The Monsanto snippet is the first blurb in the blurb column on the front page of the The Wall Street Journal…as I scanned the rest of the page, I saw this headline:
Farmers Reconsider GMO Revolution
I kid you not. First thing I thought when I saw Monsanto would no longer be a US company but a German one was that the US defense of GMOs and European attack on them would reverse, and there on that very page is an article saying US farmers are ending their love affair with GMOs.
Of course if the Journal was working on this article anyway, it would make sense to put it in the paper the day Monsanto announces it’s selling itself (the online headline for the same article connects the dots: Behind the Monsanto Deal, Doubts About the GMO Revolution Farmers are reconsidering the use of biotech seeds as it becomes harder to justify their high prices amid the measly returns of the current farm economy)–and perhaps Monsanto is selling because it sees the end of GMO profits coming soon, but that won’t affect European laws if they are truly designed to protect health and not to protect industry.
This is just one of those moments I like to flag and stay aware of, curious to see if over the next several years the anti-GMO movement gains ground in the US (perhaps paving the way for some new substitute product) and loses ground in Europe.
Sometimes the only proof we have is the pudding!

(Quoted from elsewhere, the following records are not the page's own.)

Definition checkEpochKey pass : M (submitPass.t * refusal.t) :=
  '(_, records, refused) ←
    forEach (lookupKey (submitPass.groupId pass)) 0 ∅ (submitPass.records pass);
  Return (submitPass.set_records records pass, default refusal.passed refused).

Definition writeAuth (conn : ApiConnection.t) (record : recordPass.t) : M (recordPass.t * Reason) :=
  parsed ← deref (recordPass.parsed record);
  Return (record,
    if VerifyWriteAuth (recordPass.writeKey record) (ApiConnection.ServerNonce conn) parsed
    then REASON_OK else REASON_REJECTED).

Definition checkWriteAuth pass : M (submitPass.t * refusal.t) :=
  eachRecord (writeAuth (submitPass.conn pass)) pass.

(** [blobd.ContentHash] *)
Definition ContentHash (body : slice) : list Z := Sha256.Sum256 (octets body).

Definition bodyHash (record : recordPass.t) : M Reason :=
  parsed ← deref (recordPass.parsed record);
  if RecordHeader.SizeBucket (Parsed.Header parsed) =? SizeBucketBlob then Return REASON_OK
  else if negb (bool_decide (ContentHash (Parsed.CtBody parsed) =
                             RecordHeader.BodyHash (Parsed.Header parsed)))
  then Return REASON_REJECTED
  else Return REASON_OK.

Definition checkBodyHash pass : M (submitPass.t * refusal.t) :=
  eachRecord (λ record, reason ← bodyHash record; Return (record, reason)) pass.

(** ** Check 9 *)

Definition recordKindIsBuilt (record : recordPass.t) : M Reason :=
  parsed ← deref (recordPass.parsed record);
  let header := Parsed.Header parsed in
  if (RecordHeader.RetentionClass header =? RetentionEph) && (RecordHeader.EphBucket header =? 0)
  then Return REASON_INTERNAL
  else if RecordHeader.SizeBucket header =? SizeBucketBlob then Return REASON_INTERNAL
  else Return REASON_OK.

(** One iteration of the loop that gathers the columns. *)
Definition gatherColumns (index : nat) (records : list Rec.t) (record : recordPass.t) :
    M (list Rec.t * recordPass.t * option refusal.t) :=
  reason ← recordKindIsBuilt record;
  if negb (bool_decide (reason = REASON_OK))
  then Return (records, record, Some (refusal.mk reason (Z.of_nat index)))
  else
    columns ← columnsOf record;
    match columns with
    | Err _ => Return (records, record, Some (refusal.mk REASON_INTERNAL (Z.of_nat index)))
    | Ok columns => Return (records ++ [columns], record, None)
    end.
(* ===== verification/ApiRendezvous.v ===== *)
(** * The five rendezvous arms ([api/rendezvous.go])

    Register, Open, Deposit, Collect and Retire of the link box, over the link-box store.  Each
    arm runs the shape check, reads the box, verifies the arm's signature under the key the box is
    pinned to, and only then writes; Register's signature is under the key it carries. *)

From S2P Require Import Prelude StoreTypes LinkBox Connections Message Prog Api.

Section Rendezvous.
Context `{Library}.

Implicit Types (self : Handler.t) (ctx : Context.t).

(** ** What the arms share *)

Definition RendezvousServed self : bool :=
  Handler.linkBoxes self && negb (Handler.rejectFloor self <=? 0).

Definition RendezvousKinds self : Z :=
  if negb (RendezvousServed self) then 0 else Z.shiftl 1 LinkBoxKind.

Definition RendezvousDepositSizes self : list Z :=
  if negb (RendezvousServed self) then [] else [LinkDepositBytes].

(** [liveLinkBox]: one answer for every box the caller may not use. *)
Definition liveLinkBox (rendezvousId : slice) (now : time) :
    M (res (Reason * option ApiError) LinkBox.t) :=
  box ← ask (BoxRead rendezvousId);
  match (box : res Error LinkBox.t) with
  | Err ErrLinkBoxUnknown => Return (Err (REASON_CARD_RETIRED, None))
  | Err err => Return (Err (REASON_INTERNAL, Some (ErrOfStore err)))
  | Ok box =>
      if negb (Live box now) then Return (Err (REASON_CARD_RETIRED, None)) else Return (Ok box)
  end.

(** The lines that follow it in each arm: an error, a padded refusal, or the box. *)
Definition withLiveBox {B} self ctx (started : time) (rendezvousId : slice) (now : time)
    (use : LinkBox.t → M (reply B)) : M (reply B) :=
  found ← liveLinkBox rendezvousId now;
  match found with
  | Err (_, Some err) => Return (Reply REASON_INTERNAL None (Some err))
  | Err (reason, None) => padded self ctx started reason
  | Ok box => use box
  end.

(** The lines every arm opens with. *)
Definition servedArm {R B} self ctx (conn : option ApiConnection.t) (request : option R)
    (body : R → Body) (serve : time → ApiConnection.t → R → M (reply B)) : M (reply B) :=
  opening self ctx conn request body (λ started conn request _,
    if negb (RendezvousServed self) then Return (Reply REASON_INTERNAL None None)
    else serve started conn request).

Definition linkBoxRegistrationShaped (request : pRegisterRequest.t) : bool :=
  (pRegisterRequest.Kind request =? LinkBoxKind) &&
  (len (pRegisterRequest.CardXwingPub request) =? 0) &&
  (pRegisterRequest.AlgId request =? LinkBoxAlgId) &&
  (len (pRegisterRequest.RendezvousId request) =? RendezvousIdBytes) &&
  (len (pRegisterRequest.DepositVerifyPub request) =? VerifyPubBytes) &&
  (len (pRegisterRequest.CollectVerifyPub request) =? VerifyPubBytes) &&
  (len (pRegisterRequest.PublicCt request) =? LinkCardBytes) &&
  RendezvousKeyIsAcceptable (pRegisterRequest.DepositVerifyPub request) &&
  RendezvousKeyIsAcceptable (pRegisterRequest.CollectVerifyPub request).

(** ** Register *)

(** The write, once the id is free or stands and the cap is not full. *)
Definition insertBox self ctx (started now : time) (request : pRegisterRequest.t) :
    M (reply pRegisterResponse.t) :=
  registered ← ask (BoxRegister
    (LinkBoxRegistration.mk (pRegisterRequest.RendezvousId request)
       (pRegisterRequest.DepositVerifyPub request) (pRegisterRequest.CollectVerifyPub request)
       (pRegisterRequest.PublicCt request)) now (Handler.linkBoxTtl self) (Handler.linkBoxLiveCap self));
  match (registered : res Error LinkBoxRegistered.t) with
  | Err err => Return (Reply REASON_INTERNAL None (Some (ErrOfStore err)))
  | Ok registered =>
      if negb (bool_decide (LinkBoxRegistered.reason registered = REASON_OK))
      then padded self ctx started (LinkBoxRegistered.reason registered)
      else Return (Reply REASON_OK
             (Some (pRegisterResponse.mk (u64 (UnixMilli (LinkBoxRegistered.ExpireTime registered)))
                      (LinkBoxRegistered.MailboxDepth registered))) None)
  end.

Definition serveRegister self ctx (started : time) (conn : ApiConnection.t)
    (request : pRegisterRequest.t) : M (reply pRegisterResponse.t) :=
  if negb (linkBoxRegistrationShaped request) then padded self ctx started REASON_REJECTED
  else
    let registration :=
      RendezvousRegistration.mk (pRegisterRequest.RendezvousId request)
        (pRegisterRequest.DepositVerifyPub request) (pRegisterRequest.CollectVerifyPub request)
        (pRegisterRequest.CardXwingPub request) (pRegisterRequest.AlgId request mod 2 ^ 16)
        (pRegisterRequest.Kind request) (pRegisterRequest.PublicCt request) in
    if negb (VerifyRendezvousRegister registration (ApiConnection.ServerNonce conn)
               (pRegisterRequest.RegisterAuth request))
    then padded self ctx started REASON_REJECTED
    else
      now ← ask Now;
      standing ← ask (BoxRead (pRegisterRequest.RendezvousId request));
      match (standing : res Error LinkBox.t) with
      | Ok _ => insertBox self ctx started now request
      | Err ErrLinkBoxUnknown =>
          live ← ask (BoxCount now);
          match (live : res Error Z) with
          | Err _ => padded self ctx started REASON_CARD_RATE_LIMITED
          | Ok live =>
              if Handler.linkBoxLiveCap self <=? live
              then padded self ctx started REASON_CARD_RATE_LIMITED
              else insertBox self ctx started now request
          end
      | Err err => Return (Reply REASON_INTERNAL None (Some (ErrOfStore err)))
      end.

Definition RendezvousRegister self ctx conn (request : option pRegisterRequest.t) :
    M (reply pRegisterResponse.t) :=
  servedArm self ctx conn request BodyRegister (serveRegister self ctx).

(** ** Open *)

Definition serveOpen self ctx (started : time) (conn : ApiConnection.t)
    (request : pOpenRequest.t) : M (reply pOpenResponse.t) :=
  if negb (len (pOpenRequest.RendezvousId request) =? RendezvousIdBytes)
  then padded self ctx started REASON_REJECTED
  else
    now ← ask Now;
    withLiveBox self ctx started (pOpenRequest.RendezvousId request) now (λ box,
      if negb (VerifyRendezvousOpen (LinkBox.DepositVerifyPub box) (ApiConnection.ServerNonce conn)
                 (pOpenRequest.RendezvousId request) (pOpenRequest.OpenAuth request))
      then padded self ctx started REASON_CARD_RETIRED
      else Return (Reply REASON_OK (Some (pOpenResponse.mk LinkBoxAlgId LinkDepositBytes
             (LinkBox.PublicCt box) [LinkDepositBytes])) None)).

Definition RendezvousOpen self ctx conn (request : option pOpenRequest.t) :
    M (reply pOpenResponse.t) :=
  servedArm self ctx conn request BodyOpen (serveOpen self ctx).

(** ** Deposit *)

Definition serveDeposit self ctx (started : time) (conn : ApiConnection.t)
    (request : pDepositRequest.t) : M (reply pDepositResponse.t) :=
  let rendezvousId := pDepositRequest.RendezvousId request in
  if negb (len rendezvousId =? RendezvousIdBytes) ||
     negb (len (pDepositRequest.DepositCt request) =? LinkDepositBytes)
  then padded self ctx started REASON_REJECTED
  else
    now ← ask Now;
    withLiveBox self ctx started rendezvousId now (λ box,
      if negb (VerifyRendezvousDeposit (LinkBox.DepositVerifyPub box)
                 (ApiConnection.ServerNonce conn) rendezvousId (pDepositRequest.DepositCt request)
                 (pDepositRequest.DepositAuth request))
      then padded self ctx started REASON_CARD_RETIRED
      else
        deposited ← ask (BoxDeposit rendezvousId (LinkBox.DepositVerifyPub box)
          (pDepositRequest.DepositCt request) now);
        match (deposited : res Error LinkBoxDeposited.t) with
        | Err err => Return (Reply REASON_INTERNAL None (Some (ErrOfStore err)))
        | Ok deposited =>
            if negb (bool_decide (LinkBoxDeposited.reason deposited = REASON_OK))
            then padded self ctx started (LinkBoxDeposited.reason deposited)
            else
              _ ← (if Handler.subscriptions self && negb (LinkBoxDeposited.Replayed deposited)
                   then ask (DepositedRendezvous rendezvousId
                          (LinkBoxDeposited.PendingCount deposited) now)
                   else Return tt);
              Return (Reply REASON_OK (Some (pDepositResponse.mk (LinkBoxDeposited.DepositId deposited)
                        (LinkBoxDeposited.DepositHash deposited))) None)
        end).

Definition RendezvousDeposit self ctx conn (request : option pDepositRequest.t) :
    M (reply pDepositResponse.t) :=
  servedArm self ctx conn request BodyDeposit (serveDeposit self ctx).

(** ** Collect *)

(** The write, the claim's settlement, and the answer.  [claimed] is the subscription this Collect
    holds a claim on, if it made or found one. *)
Definition collectBox self ctx (started now : time) (conn : ApiConnection.t)
    (request : pCollectRequest.t) (box : LinkBox.t) (claimed : option nat) :
    M (reply pCollectResponse.t) :=
  let rendezvousId := pCollectRequest.RendezvousId request in
  collected ← ask (BoxCollect
    (LinkBoxCollectRequest.mk rendezvousId (pCollectRequest.SinceDepositId request)
       (pCollectRequest.AckThroughDepositId request) (pCollectRequest.Limit request)
       (LinkBox.CollectVerifyPub box)) now);
  let taken := match (collected : res Error LinkBoxCollected.t) with
               | Ok c => bool_decide (LinkBoxCollected.reason c = REASON_OK)
               | Err _ => false
               end in
  _ ← (match claimed with
       | Some claim =>
           ask (SettleRendezvous (Some (ApiConnection.ClientId conn))
             (ApiConnection.ServerNonce conn) rendezvousId claim taken)
       | None => Return tt
       end);
  match (collected : res Error LinkBoxCollected.t) with
  | Err err => Return (Reply REASON_INTERNAL None (Some (ErrOfStore err)))
  | Ok collected =>
      if negb (bool_decide (LinkBoxCollected.reason collected = REASON_OK))
      then padded self ctx started (LinkBoxCollected.reason collected)
      else Return (Reply REASON_OK (Some (pCollectResponse.mk
             ((λ deposit, pRendezvousDeposit.mk (LinkBoxDeposit.DepositId deposit)
                 (LinkBoxDeposit.DepositCt deposit)
                 (u64 (UnixMilli (LinkBoxDeposit.CreateTime deposit))))
              <$> LinkBoxCollected.Deposits collected)
             (LinkBoxCollected.PendingCount collected) (LinkBoxCollected.RefusedCount collected)
             (u64 (UnixMilli (LinkBoxCollected.ExpireTime collected)))
             (LinkBoxCollected.Complete collected))) None)
  end.

Definition serveCollect self ctx (started : time) (conn : ApiConnection.t)
    (request : pCollectRequest.t) : M (reply pCollectResponse.t) :=
  let rendezvousId := pCollectRequest.RendezvousId request in
  if negb (len rendezvousId =? RendezvousIdBytes) then padded self ctx started REASON_REJECTED
  else
    now ← ask Now;
    withLiveBox self ctx started rendezvousId now (λ box,
      if negb (VerifyRendezvousCollect (LinkBox.CollectVerifyPub box)
                 (ApiConnection.ServerNonce conn)
                 (RendezvousCollectParams.mk rendezvousId (pCollectRequest.SinceDepositId request)
                    (pCollectRequest.AckThroughDepositId request) (pCollectRequest.Limit request)
                    (pCollectRequest.Subscribe request))
                 (pCollectRequest.CollectAuth request))
      then padded self ctx started REASON_CARD_RETIRED
      else if pCollectRequest.Subscribe request && Handler.subscriptions self then
        subscription ← ask (SubscribeRendezvous (Some (ApiConnection.ClientId conn))
          (ApiConnection.ServerNonce conn) rendezvousId (LinkBox.ExpireTime box) now);
        match (subscription : option (option nat)) with
        | None => padded self ctx started REASON_CARD_RATE_LIMITED
        | Some claimed => collectBox self ctx started now conn request box claimed
        end
      else collectBox self ctx started now conn request box None).

Definition RendezvousCollect self ctx conn (request : option pCollectRequest.t) :
    M (reply pCollectResponse.t) :=
  servedArm self ctx conn request BodyCollect (serveCollect self ctx).

(** ** Retire *)

Definition serveRetire self ctx (started : time) (conn : ApiConnection.t)
    (request : pRetireRequest.t) : M (reply pRetireResponse.t) :=
  let rendezvousId := pRetireRequest.RendezvousId request in
  if negb (len rendezvousId =? RendezvousIdBytes) then padded self ctx started REASON_REJECTED
  else
    now ← ask Now;
    withLiveBox self ctx started rendezvousId now (λ box,
      if negb (VerifyRendezvousRetire (LinkBox.CollectVerifyPub box)
                 (ApiConnection.ServerNonce conn) rendezvousId (pRetireRequest.RetireAuth request))
      then padded self ctx started REASON_CARD_RETIRED
      else
        retired ← ask (BoxRetire rendezvousId (LinkBox.CollectVerifyPub box) now);
        match (retired : res Error LinkBoxRetired.t) with
        | Err err => Return (Reply REASON_INTERNAL None (Some (ErrOfStore err)))
        | Ok retired =>
            if negb (bool_decide (LinkBoxRetired.reason retired = REASON_OK))
            then padded self ctx started (LinkBoxRetired.reason retired)
            else
              _ ← (if Handler.subscriptions self then ask (RetiredRendezvous rendezvousId)
                   else Return tt);
              Return (Reply REASON_OK
                (Some (pRetireResponse.mk (LinkBoxRetired.DiscardedDeposits retired))) None)
        end).

Definition RendezvousRetire self ctx conn (request : option pRetireRequest.t) :
    M (reply pRetireResponse.t) :=
  servedArm self ctx conn request BodyRetire (serveRetire self ctx).
End Rendezvous.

The problem with GMOs being introduced into the environment is that they are not good neighbors. GMO are fundamentally different from hybrid seeds (which don’t reproduce to the true first generation stock) or heirloom seeds, which are ancient reproducing seeds. GMOs are created by splitting off sections of genes from another species or even a different genus and using a virus to implant that gene fragment into the new plant. The issue is that the gene fragment doesn’t stay where it is put. It migrates into other plants, onto adjoining farms, lots of places. That is why Joel Salatin says that the answer for the spread of GMOs is an action in trespass. Of course, Monsanto, took the stance that the reason the gene is in the neighboring farmer’s plant is that the farmer infringed on Monsanto’s patent and stole its plant. Me? I think GMO should be grown only in screen houses until the farmer can deal with the gene migration issue.